3. The brain stereotactic machine locking mechanism according to claim 1, wherein the end of the circular arc block (222) is provided with a projection (2220) to cooperate with a locking rod (2233), and the locking rod (2233) extends below the projection (2220) to abut against the projection (2220).

4. A brain stereotactic machine locking mechanism as claimed in claim 3, wherein said locking bar (2233) has a first inclined surface (2237) and said projection (2220) has a second inclined surface (2221) thereon which mates with said first inclined surface (2237).

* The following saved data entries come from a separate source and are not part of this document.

(** * RSBP.py: the skybox preview widget and its texture cache

    A shallow embedding of [SkyboxPreview] and of the part of
    [SkyboxGenerator] that switches the render mode.

    Conventions of the embedding
    - Python [float] values are idealised as real numbers ([R]): rounding,
      overflow and signed zeros are outside the model, which is exact on
      the cube's own vertices and grid; [Float64] has the spherical
      mapping on doubles, for where the difference shows.  Python [int] values
      (camera angles, pointer coordinates) are [Z]; OpenGL texture names
      ([GLuint]) are [N], with 0 the "no texture" name.
    - A Python exception is a value of [exn]; code that can raise returns in
      [exn + A], and code that also talks to OpenGL returns in [GL A], which
      records the commands issued up to the return or up to the exception.
    - A [dict] whose iteration order is observed (the local [faces] table)
      is an association list in insertion order; the texture cache, which is
      only looked up, updated and cleared, is a [gmap]. *)

From Stdlib Require Import Reals Lra Lia ZArith List.
From stdpp Require Import gmap strings.
From Corelib Require PrimFloat.
Import ListNotations.

(** ** Python primitives used by the source *)

Module Py.

Inductive exn : Set :=
| ZeroDivisionError
| ValueError
| IndexError
| KeyError.

Definition ret {A} (a : A) : exn + A := inr a.
Definition raise {A} (e : exn) : exn + A := inl e.
Definition bind {A B} (m : exn + A) (k : A -> exn + B) : exn + B :=
  match m with
  | inl e => inl e
  | inr a => k a
  end.

(** [a / b] on floats: true division, raising on a zero divisor. *)
Definition truediv (a b : R) : exn + R :=
  if Req_dec_T b 0 then raise ZeroDivisionError else ret (a / b)%R.

(** [math.sqrt]: a domain error below zero. *)
Definition math_sqrt (x : R) : exn + R :=
  if Rlt_dec x 0 then raise ValueError else ret (sqrt x).

(** [math.asin]: a domain error outside [-1, 1]. *)
Definition math_asin (x : R) : exn + R :=
  if Rlt_dec x (-1) then raise ValueError
  else if Rlt_dec 1 x then raise ValueError
  else ret (asin x).

(** [math.atan2 y x]: the angle of the point (x, y), in (-pi, pi];
    total, with [atan2 0 0 = 0]. *)
Definition math_atan2 (y x : R) : R :=
  if Rlt_dec 0 x then atan (y / x)
  else if Rlt_dec x 0 then
    (if Rle_dec 0 y then atan (y / x) + PI else atan (y / x) - PI)%R
  else if Rlt_dec 0 y then (PI / 2)%R
  else if Rlt_dec y 0 then (- (PI / 2))%R
  else 0%R.

Definition math_pi : R := PI.

(** [l[i]] for a list and a non-negative index. *)
Definition getitem {A} (l : list A) (i : nat) : exn + A :=
  match nth_error l i with
  | Some a => ret a
  | None => raise IndexError
  end.

End Py.

Import Py.

Notation "'do' x <- m ; k" := (bind m (fun x => k))
  (at level 10, x name, m at level 100, k at level 200, only parsing).

(** ** Points and the spherical UV mapping *)

(** A 3-element list [[x, y, z]] of floats. *)
Definition vec3 : Type := R * R * R.

(** [lerp3D]: [[a[i] + (b[i] - a[i]) * t for i in range(3)]]. *)
Definition lerp3D (a b : vec3) (t : R) : vec3 :=
  let '(a0, a1, a2) := a in
  let '(b0, b1, b2) := b in
  (a0 + (b0 - a0) * t, a1 + (b1 - a1) * t, a2 + (b2 - a2) * t)%R.

(** [cubeToSphereUV]: normalise, then the equirectangular projection.
    The two divisions by multiples of [math.pi] cannot raise and are
    written with the field division. *)
Definition cubeToSphereUV (pos : vec3) : exn + (R * R) :=
  let '(x, y, z) := pos in
  do length <- math_sqrt (x * x + y * y + z * z) ;
  do nx <- truediv x length ;
  do ny <- truediv y length ;
  do nz <- truediv z length ;
  let u := (0.5 + math_atan2 nz nx / (2 * math_pi))%R in
  do a <- math_asin ny ;
  let v := (0.5 - a / math_pi)%R in
  ret (u, v).

(** [k * p], componentwise. *)
Definition scale (k : R) (p : vec3) : vec3 :=
  let '(x, y, z) := p in (k * x, k * y, k * z)%R.

Definition origin : vec3 := (0, 0, 0)%R.

(** The squared Euclidean norm, the argument of [math.sqrt] in
    [cubeToSphereUV]. *)
Definition norm2 (p : vec3) : R :=
  let '(x, y, z) := p in (x * x + y * y + z * z)%R.

(** The closed form of [cubeToSphereUV] away from the origin (see
    [cubeToSphereUV_positive_norm]). *)
Definition sphere_uv (p : vec3) : R * R :=
  let '(x, y, z) := p in
  let L := sqrt (norm2 p) in
  (0.5 + math_atan2 (z / L) (x / L) / (2 * math_pi),
   0.5 - asin (y / L) / math_pi)%R.

(** ** OpenGL commands and the [GL] monad *)

Inductive gl_enum : Set :=
| GL_TEXTURE_2D
| GL_CW
| GL_CCW
| GL_QUADS
| GL_TRIANGLE_STRIP
| GL_TEXTURE_MIN_FILTER
| GL_TEXTURE_MAG_FILTER
| GL_LINEAR
| GL_RGBA
| GL_UNSIGNED_BYTE.

(** The calls the modelled methods make, with their arguments;
    [glGenTextures] carries the name the driver returned. *)
Inductive gl_cmd : Type :=
| glEnable (cap : gl_enum)
| glFrontFace (mode : gl_enum)
| glBindTexture (target : gl_enum) (texture : N)
| glBegin (mode : gl_enum)
| glEnd
| glTexCoord2f (s t : R)
| glVertex3f (x y z : R)
| glDeleteTextures (names : list N)
| glGenTextures (n : N) (returned : N)
| glTexParameteri (target pname param : gl_enum)
| glTexImage2D (target : gl_enum) (level : Z) (internalformat : gl_enum)
    (width height : N) (border : Z) (format type : gl_enum)
    (pixels : list Byte.byte).

(** A computation that issues OpenGL commands and either returns or raises;
    in both cases [out] is what was issued, oldest first. *)
Inductive GL (A : Type) : Type :=
| Done (out : list gl_cmd) (a : A)
| Raised (out : list gl_cmd) (e : exn).
Arguments Done {A} out a.
Arguments Raised {A} out e.

Definition gl_ret {A} (a : A) : GL A := Done [] a.

Definition gl_bind {A B} (m : GL A) (k : A -> GL B) : GL B :=
  match m with
  | Raised out e => Raised out e
  | Done out a =>
      match k a with
      | Done out' b => Done (out ++ out') b
      | Raised out' e => Raised (out ++ out') e
      end
  end.

Definition emit (c : gl_cmd) : GL unit := Done [c] tt.

Definition lift {A} (m : exn + A) : GL A :=
  match m with
  | inl e => Raised [] e
  | inr a => Done [] a
  end.

Definition issued {A} (m : GL A) : list gl_cmd :=
  match m with
  | Done out _ => out
  | Raised out _ => out
  end.

Notation "'GLdo' x <- m ; k" := (gl_bind m (fun x => k))
  (at level 10, x name, m at level 100, k at level 200, only parsing).
Notation "'GLrun' m ; k" := (gl_bind m (fun _ => k))
  (at level 10, m at level 100, k at level 200, only parsing).

(** [for x in xs: body(x)]. *)
Fixpoint for_each {A} (xs : list A) (body : A -> GL unit) : GL unit :=
  match xs with
  | [] => gl_ret tt
  | x :: xs' => GLrun body x ; for_each xs' body
  end.

(** [range(n)]. *)
Definition range (n : nat) : list nat := seq 0 n.

Definition vertex3f (p : vec3) : GL unit :=
  let '(x, y, z) := p in emit (glVertex3f x y z).

(** ** Module constants and the tables of [drawSkybox] *)

Definition FACE_NAMES : list string := ["ft"; "bk"; "lf"; "rt"; "up"; "dn"].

5. The brain stereotactic machine locking mechanism according to claim 1, wherein the front end (2238) of the locking screw (2236) is a conical surface, and a third inclined surface (2239) which is matched with the conical surface of the front end (2238) of the locking screw (2236) is arranged on the first sliding block (2232).

6. The brain stereotactic machine locking mechanism of claim 1, wherein one end of said locking bar (2233) is a handle to facilitate pulling to said locking bar (2233).

7. The brain stereotactic machine locking mechanism of claim 1, wherein said outer housing (2231) is fixed by screws.

8. The brain stereotactic machine locking mechanism according to claim 1, wherein the first spring (2235) is a cylindrical spring sleeved on the slide rod, and two ends of the first spring (2235) are respectively abutted against the inner wall of the outer shell (2231) and the first sliding block (2232).